(* ===== verification/SkipList.v ===== *)
(** * SkipList: the ordered index of a memtable

    [db/skiplist.h] and the generator of [util/random.h].  A [Node *] is the
    position of the node in the list of allocated nodes, [None] is [nullptr],
    and the head is node 0.  Following a link above the height of a node, which
    in the source reads outside its array, is [Abort], as a failed assertion
    and a search that exceeds its bound on steps. *)

From S2P Require Import Prelude.

(** ** Random numbers *)

(** [Random(s)]. *)
Definition Random_init (s : Z) : Z :=
  let seed := Z.land s 2147483647 in
  if decide (seed = 0 ∨ seed = 2147483647) then 1 else seed.

(** [Random::Next()]: the new seed, which is also the number returned. *)
Definition Random_Next (seed : Z) : Z :=
  let M := 2147483647 in
  let A := 16807 in
  let product := w64 (seed * A) in
  let seed := w32 ((product ≫ 31) + Z.land product M) in
  if decide (seed > M) then w32 (seed - M) else seed.

(** [Uniform(n)], [OneIn(n)] and [Skewed(max_log)], with the new seed. *)
Definition Random_Uniform (seed n : Z) : Z * Z :=
  let seed := Random_Next seed in (seed mod n, seed).
Definition Random_OneIn (seed n : Z) : bool * Z :=
  let seed := Random_Next seed in (bool_decide (seed mod n = 0), seed).
Definition Random_Skewed (seed max_log : Z) : Z * Z :=
  let '(k, seed) := Random_Uniform seed (max_log + 1) in
  Random_Uniform seed (1 ≪ k).

(** ** The skip list *)

Definition kMaxHeight : nat := 12.

Section skiplist.
Context {K : Type} (compare_ : K → K → Z).

Record Node := mkNode {
  node_key : K;
  next_ : list (option nat)
}.

Record SkipList := mkSkipList {
  nodes : list Node;
  max_height_ : nat;
  nputs_per_level : list Z;
  rnd_ : Z
}.

Definition head_ : nat := 0.

(** [Node::Next(n)]. *)
Definition Node_Next (s : SkipList) (x : nat) (n : nat) : res (option nat) :=
  match nodes s !! x ≫= λ nd, next_ nd !! n with
  | Some p => Ret p
  | None => Abort
  end.

(** [Node::SetNext(n, y)]. *)
Definition Node_SetNext (s : SkipList) (x n : nat) (y : option nat) : res SkipList :=
  match nodes s !! x ≫= λ nd, next_ nd !! n with
  | Some _ =>
      Ret (mkSkipList (alter (λ nd, mkNode (node_key nd) (<[n := y]> (next_ nd))) x (nodes s))
             (max_height_ s) (nputs_per_level s) (rnd_ s))
  | None => Abort
  end.

Definition Node_key (s : SkipList) (x : nat) : res K :=
  match nodes s !! x with Some nd => Ret (node_key nd) | None => Abort end.

(** [NewNode(key, height)]: the node and the list that owns it; its links are
    set before they are read. *)
Definition NewNode (s : SkipList) (key : K) (height : nat) : SkipList * nat :=
  (mkSkipList (nodes s ++ [mkNode key (replicate height None)])
     (max_height_ s) (nputs_per_level s) (rnd_ s), length (nodes s)).

(** [SkipList(cmp, arena)]; [zero] is the key of the head. *)
Definition SkipList_init (zero : K) : SkipList :=
  mkSkipList [mkNode zero (replicate kMaxHeight None)] 1 (replicate kMaxHeight 0) (Random_init 3735928559).

(** [while (height < kMaxHeight && ((rnd_.Next() % kBranching) == 0))]. *)
Fixpoint RandomHeight_loop (rounds height : nat) (seed : Z) : nat * Z :=
  match rounds with
  | O => (height, seed)
  | S rounds =>
      let seed := Random_Next seed in
      if decide (seed mod 4 = 0) then RandomHeight_loop rounds (S height) seed else (height, seed)
  end.
Definition RandomHeight (seed : Z) : nat * Z := RandomHeight_loop (kMaxHeight - 1) 1 seed.

Definition Equal (a b : K) : bool := bool_decide (compare_ a b = 0).

Definition KeyIsAfterNode (s : SkipList) (key : K) (n : option nat) : res bool :=
  match n with
  | None => Ret false
  | Some n => k ← Node_key s n; Ret (bool_decide (compare_ k key < 0))
  end.

(** A search makes a step forward or down in each round. *)
Definition search_fuel (s : SkipList) : nat := length (nodes s) + kMaxHeight.

(** The loop of [FindGreaterOrEqual]: the node found and the array [prev],
    which the callers that pass [nullptr] ignore. *)
Fixpoint FindGreaterOrEqual_loop (fuel : nat) (s : SkipList) (key : K) (x level : nat)
    (prev : list (option nat)) : res (option nat * list (option nat)) :=
  match fuel with
  | O => Abort
  | S fuel =>
      next ← Node_Next s x level;
      after ← KeyIsAfterNode s key next;
      match (after : bool), next with
      | true, Some next => FindGreaterOrEqual_loop fuel s key next level prev
      | _, _ =>
          let prev := <[level := Some x]> prev in
          match level with
          | O => Ret (next, prev)
          | S level => FindGreaterOrEqual_loop fuel s key x level prev
          end
      end
  end.
Definition FindGreaterOrEqual (s : SkipList) (key : K) : res (option nat * list (option nat)) :=
  FindGreaterOrEqual_loop (search_fuel s) s key head_ (max_height_ s - 1) (replicate kMaxHeight None).

Fixpoint FindLessThan_loop (fuel : nat) (s : SkipList) (key : K) (x level : nat) : res nat :=
  match fuel with
  | O => Abort
  | S fuel =>
      ok ← (if decide (x = head_) then Ret true else KeyIsAfterNode s key (Some x));
      if negb ok then Abort
      else
        next ← Node_Next s x level;
        after ← KeyIsAfterNode s key next;
        match (after : bool), next with
        | true, Some next => FindLessThan_loop fuel s key next level
        | _, _ =>
            match level with
            | O => Ret x
            | S level => FindLessThan_loop fuel s key x level
            end
        end
  end.
Definition FindLessThan (s : SkipList) (key : K) : res nat :=
  FindLessThan_loop (search_fuel s) s key head_ (max_height_ s - 1).

Fixpoint FindLast_loop (fuel : nat) (s : SkipList) (x level : nat) : res nat :=
  match fuel with
  | O => Abort
  | S fuel =>
      next ← Node_Next s x level;
      match next with
      | Some next => FindLast_loop fuel s next level
      | None =>
          match level with
          | O => Ret x
          | S level => FindLast_loop fuel s x level
          end
      end
  end.
Definition FindLast (s : SkipList) : res nat :=
  FindLast_loop (search_fuel s) s head_ (max_height_ s - 1).

(** [for (int i = GetMaxHeight(); i < height; i++) prev[i] = head_;] *)
Fixpoint fill_head (n i : nat) (prev : list (option nat)) : list (option nat) :=
  match n with
  | O => prev
  | S n => fill_head n (S i) (<[i := Some head_]> prev)
  end.

(** [for (int i = 0; i < height; i++)]: linking the new node at level [i]. *)
Fixpoint link_levels (n i : nat) (s : SkipList) (x : nat) (prev : list (option nat)) : res SkipList :=
  match n with
  | O => Ret s
  | S n =>
      match prev !! i with
      | Some (Some p) =>
          next ← Node_Next s p i;
          s ← Node_SetNext s x i next;
          s ← Node_SetNext s p i (Some x);
          let s := mkSkipList (nodes s) (max_height_ s) (alter (λ c, c + 1) i (nputs_per_level s)) (rnd_ s) in
          link_levels n (S i) s x prev
      | _ => Abort
      end
  end.

Definition Insert (s : SkipList) (key : K) : res SkipList :=
  '(x, prev) ← FindGreaterOrEqual s key;
  dup ← match x with None => Ret false | Some x => k ← Node_key s x; Ret (Equal key k) end;
  if (dup : bool) then Abort
  else
    let '(height, rnd) := RandomHeight (rnd_ s) in
    let prev :=
      if decide (max_height_ s < height)%nat
      then fill_head (height - max_height_ s) (max_height_ s) prev else prev in
    let s := mkSkipList (nodes s) (max_height_ s `max` height) (nputs_per_level s) rnd in
    let '(s, x) := NewNode s key height in
    link_levels height 0 s x prev.

Definition Contains (s : SkipList) (key : K) : res bool :=
  '(x, _) ← FindGreaterOrEqual s key;
  match x with
  | None => Ret false
  | Some x => k ← Node_key s x; Ret (Equal key k)
  end.

(** ** Iterators *)

Record Iterator := mkIterator {
  node_ : option nat;
  iter_level_ : nat;
  sampled_puts_ : Z
}.

(** [for (iter_level_ = kMaxHeight - 1; ...)]: the highest level with more
    nodes than asked for, or level 0; [n] is [iter_level_ + 1]. *)
Fixpoint sample_level (s : SkipList) (sampled_puts : Z) (n : nat) : nat :=
  match n with
  | O => 0
  | S n =>
      if decide (w32 (default 0 (nputs_per_level s !! n)) > sampled_puts) then n
      else sample_level s sampled_puts n
  end.

Definition Iterator_init (s : SkipList) (sampled_puts : Z) : Iterator :=
  mkIterator None (if decide (sampled_puts > 0) then sample_level s sampled_puts kMaxHeight else 0%nat)
    sampled_puts.

Definition Iterator_Valid (it : Iterator) : bool := bool_decide (node_ it ≠ None).

Definition Iterator_key (s : SkipList) (it : Iterator) : res K :=
  match node_ it with Some x => Node_key s x | None => Abort end.

Definition at_node (it : Iterator) (n : option nat) : Iterator :=
  mkIterator n (iter_level_ it) (sampled_puts_ it).

(** [head_] becomes [nullptr]. *)
Definition not_head (x : nat) : option nat := if decide (x = head_) then None else Some x.

Definition Iterator_Next (s : SkipList) (it : Iterator) : res Iterator :=
  match node_ it with
  | Some x => n ← Node_Next s x (iter_level_ it); Ret (at_node it n)
  | None => Abort
  end.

ABOUT THIS EXERCISE
Transcribe, with no changes, the listing above from its first line through the line with "position of the", including that line, and stop once it is done.

EXPECTED OUTPUT
(* ===== verification/SkipList.v ===== *)
(** * SkipList: the ordered index of a memtable

    [db/skiplist.h] and the generator of [util/random.h].  A [Node *] is the
    position of the node in the list of allocated nodes, [None] is [nullptr],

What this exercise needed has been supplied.